In a discussion in Summerhall’s Dissection Room, Thomas McCruden from Doubting Thomas and Jean-Marc Mahy from A Man Standing, discuss their lives, their crimes, their time in jail and the events that lead them to presenting plays at the Edinburgh Festival Fringe 2016.The men were joined by directors Jean-Michel Van den Eeyden and Jeremy Weller, and former Scottish Justice Secretary Kenny MacAskill. The discussion was chaired by Philip Crispin.

 

MORE REVIEWS

CYCL (Centre for Youth & Criminal Justice)  – ★★★★★ 16 Aug 2016 | Pamela Morrison

 “The passion and dedication beamed from Tosh and the other performers. I was moved by that they had the bravery to share their stories despite them clearly having a sense of sadness and helplessness towards their past. It depicted relationships and ‘friendships’ they held at a difficult time in their lives and how these fed into a cycle of offending and negative decision making.”

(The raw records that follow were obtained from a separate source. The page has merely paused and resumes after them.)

(** X19: an album's subtitle is its year in parentheses when it has one;
    without a year it is the first listed format, and empty when there is
    none. *)
Theorem album_year_before_format members it :
  Server.album_item (JObj members) = Normal it ->
  (forall n, own members "year" = Some (JNum n) -> n <> 0%Z ->
     Server.subtitle it = JStr ("(" +:+ Number_toString n +:+ ")")) /\
  (truthy (own members "year") = false ->
   forall f rest, own members "format" = Some (JArr (f :: rest)) ->
     truthy (Some f) = true -> Server.subtitle it = f) /\
  (truthy (own members "year") = false ->
   truthy (Server.first_of (own members "format")) = false ->
   Server.subtitle it = JStr "").
Proof.
  unfold Server.album_item. cbn [get bind]. intros H.
  bind_inv H. injection H as <-. cbn [Server.subtitle].
  split; [|split].
  - intros n Hn Hne. rewrite Hn in Ha. cbn in Ha.
    rewrite (proj2 (Z.eqb_neq n 0) Hne) in Ha. cbn in Ha. now injection Ha as <-.
  - intros Hy f rest Hf Ht. rewrite Hy, Hf in Ha. cbn [Server.first_of head] in Ha.
    injection Ha as <-. now apply or_else_truthy.
  - intros Hy Hf. rewrite Hy in Ha. injection Ha as <-. now apply or_else_falsy.
Qed.

Lemma album_year_before_format_witness :
  Server.subtitle discovery_item = JStr ("(" +:+ Number_toString 2001 +:+ ")").
Proof.
  refine (proj1 (album_year_before_format discovery_record discovery_item _) 2001%Z _ _);
    [reflexivity | reflexivity | discriminate].
Defined.

(** X20: a book's subtitle is its authors joined with a comma and a space,
    or empty without authors; its image is the thumbnail, and the small
    thumbnail only when there is no thumbnail. *)
Theorem book_authors_and_thumbnail members info it :
  own members "volumeInfo" = Some (JObj info) ->
  Server.book_item (JObj members) = Normal it ->
  (forall l s, own info "authors" = Some (JArr l) -> l <> [] ->
     Array_join ", " l = Normal s -> Server.subtitle it = JStr s) /\
  (truthy (Server.length_of (own info "authors")) = false ->
   Server.subtitle it = JStr "") /\
  (forall links t, own info "imageLinks" = Some (JObj links) ->
     own links "thumbnail" = Some t -> truthy (Some t) = true ->
     Server.image it = t) /\
  (forall links t, own info "imageLinks" = Some (JObj links) ->
     truthy (own links "thumbnail") = false ->
     own links "smallThumbnail" = Some t -> truthy (Some t) = true ->
     Server.image it = t).
Proof.
  intros Hv H. unfold Server.book_item in H. cbn [get bind] in H. rewrite Hv in H.
  cbn [or_else truthy get bind] in H.
  bind_inv H. injection H as <-. cbn [Server.subtitle Server.image].
  split; [|split; [|split]].
  - intros l s Hl Hne Hj. rewrite Hl in Ha. cbn [Server.length_of truthy] in Ha.
    destruct l as [|x l]; [congruence|]. cbn [List.length] in Ha.
    replace (negb (Z.of_nat (S (List.length l)) =? 0)%Z) with true in Ha
      by (symmetry; apply negb_true_iff, Z.eqb_neq; lia).
    rewrite Hj in Ha. now injection Ha as <-.
  - intros Hf. rewrite Hf in Ha. now injection Ha as <-.
  - intros links t Hl Ht Htt. rewrite Hl. cbn [get_chain]. rewrite Ht.
    unfold or_opt. rewrite Htt. now apply or_else_truthy.
  - intros links t Hl Hf Ht Htt. rewrite Hl. cbn [get_chain].
    unfold or_opt. rewrite Hf, Ht. now apply or_else_truthy.
Qed.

The Skinny – ★★★★★ 17 Aug 2016 | Eloise Hendy

 “This is award-winning director Jeremy Weller’s forte – taking remarkable lives and devising remarkable pieces of theatre, to reveal the drama that constantly surrounds us. He specialises in immersive, inclusive theatre, that puts individuals centre stage. It is theatre of both the personal and the grand scale. In this sense he is a true contemporary heir of Greek tragedy, as his pieces reveal the intense power and pathos of supposedly ‘ordinary’ modern lives.”

 

Three Weeks Edinburgh – ★★★★★ Sunday 21 August 2016 | Jane Berg

“I have done terrible, horrible things, now do you think anything less of me?” asks Thomas McCrudden, who has come to the stage in his middle age, to finally stop acting.

 

Counter Culture – ★★★★★  August 21, 2016 | Patrick Harrington

” I was acting…all of my life I have been trapped in roles that I did not want…I want you to show this…I will do anything on a stage to show what I did and went through to get people too understand that in people like me, people they call monsters…there is still a child, in me, a scarred child…even when others were crying, begging me to stop hurting them, I was still this child.

 

The Scotsman – ★★★★ Thursday 18 August 2016 | Susan Mansfield

McCrudden’s strong performance, in an ensemble of strong performances, is worthy of many professional theatre companies, and many professional theatre companies could stage this work. Neither is McCrudden simply “being himself”, he is using the skills of theatre to reflect on his story and retell it.